— Всех этих придурков с их ужимками и прыжками слишком уж почитают. Взывать к ним — все равно что беседовать со стенкой. Их святыни ложны, мозги «растревожены». Религию и церковников нужно искоренить, и не говори мне, что они творят добро. Кто сказал, что атеист не может иметь моральных принципов?
Главным врагом рода человеческого Пьер считал чувства и их проявление.
— Никогда не показывай, что чувствуешь, иначе пропадешь.
Когда Пьер пускался в рассуждения, остановить его было невозможно. Он не принимал никаких возражений, даже аргументированных, говорил быстро, перескакивал с одного на другое, то и дело отклонялся от темы. Кое-кто считал, что Пьер наслаждается звучанием собственного голоса, хотя на самом деле у него было замечательное чувство юмора, он ничего и никого не принимал всерьез, и в первую очередь — себя. Чего я никак не мог понять, так это его отвращения к велогонке «Тур де Франс».
* * *
Пьер и Франк были лучшими друзьями — и яростными политическими противниками. Они все время спорили, цеплялись друг к другу, ругались, мирились и никогда не стеснялись в выражениях. Окружающим могло показаться, что Пьер и Мишель рассорились навек, а они минуту спустя весело хохотали над какой-нибудь шуткой. Я не понимал, за что коммунисты и троцкисты ненавидят друг друга, если защищают одних и тех же людей. Пьер орал, что он больше не троцкист, ненавидит троцкистов не меньше Франка, но теперь стал вольным революционером, без партийных пристрастий. Я присутствовал при этих разговорах двоих глухих, не осмеливаясь вмешаться и чувствуя неловкость из-за яростных наскоков. Я понимал, что должен пройти свой путь, и часами следил за рассуждениями Пьера, соглашаясь с ним в том, что нужно разрушить прогнившее общество и выстроить на его обломках новое — здоровое и справедливое, хотя многие детали низвержения старых устоев и создания новых оставались тайной за семью печатями. Я получал удовольствие, слушая Пьера. Он говорил ясно и убедительно, а если я перебивал его и задавал вопрос — например, такой: «Почему эту войну называют холодной?» — раздраженно отвечал:
— Слишком долго объяснять, дурачок.
Я пребывал в сомнениях и неизвестности.
Сильнее всего на свете Пьер ненавидел законный брак.
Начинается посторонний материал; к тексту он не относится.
Lemma fetch_preserves (w : env) (url : pystr) (st : state) :
  R st (snd (fetch_product_details w url st)).
Proof.
  unfold fetch_product_details, with_playwright.
  destruct (start _) as [[]|e].
  - pose proof (preserves_fetch_body url (web w (fetches st) url)
                  (record PlaywrightStarted true (browser_open (count_fetch st))
                     (count_fetch st))) as H.
    destruct (fetch_body url _ _) as [[[reference price]|e] st1];
      simpl in *.
    + eapply R_trans; [apply R_count|].
      eapply R_trans; [apply R_record|].
      eapply R_trans; [exact H | apply R_record].
    + eapply R_trans; [apply R_count|].
      eapply R_trans; [apply R_record|].
      eapply R_trans; [exact H|].
      eapply R_trans; [apply R_record | apply R_logging].
  - simpl. eapply R_trans; [apply R_count | apply R_logging].
Qed.

End Preserve.

Module Frame.

Lemma same_refl (st : state) : same_tables st st.
Proof. repeat split. Qed.

Lemma same_trans (a b c : state) :
  same_tables a b -> same_tables b c -> same_tables a c.
Proof. unfold same_tables. intuition congruence. Qed.

Lemma same_logging (lv : level) (m : message) (st : state) :
  same_tables st (logging lv m st).
Proof. repeat split. Qed.

Lemma fetch_frame (w : env) (url : pystr) (st : state) :
  same_tables st (snd (fetch_product_details w url st)).
Proof.
  apply fetch_preserves;
    [ apply same_refl | apply same_trans | apply same_logging
    | repeat split | repeat split ].
Qed.

Lemma grows_refl (st : state) : log_grows st st.
Proof. exists []. now rewrite app_nil_r. Qed.

Lemma grows_trans (a b c : state) :
  log_grows a b -> log_grows b c -> log_grows a c.
Proof.
  intros [l1 H1] [l2 H2]. exists (l1 ++ l2).
  now rewrite H2, H1, app_assoc.
Qed.

Lemma grows_logging (lv : level) (m : message) (st : state) :
  log_grows st (logging lv m st).
Proof. now exists [(lv, m)]. Qed.

Lemma grows_same_log (st st' : state) : log st' = log st -> log_grows st st'.
Proof. intros H. exists []. now rewrite app_nil_r. Qed.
— Это извращение должно исчезнуть без следа!
Для себя Пьер принял волевое решение: ни одна его любовная связь не будет длиться дольше месяца-двух, максимум — трех, за исключением «особых случаев». Я набрался смелости и попросил Пьера разъяснить.
— Все зависит от девушки. Однажды сам поймешь. Никогда не нарушай золотое правило трех месяцев, иначе тебя неизбежно поимеют.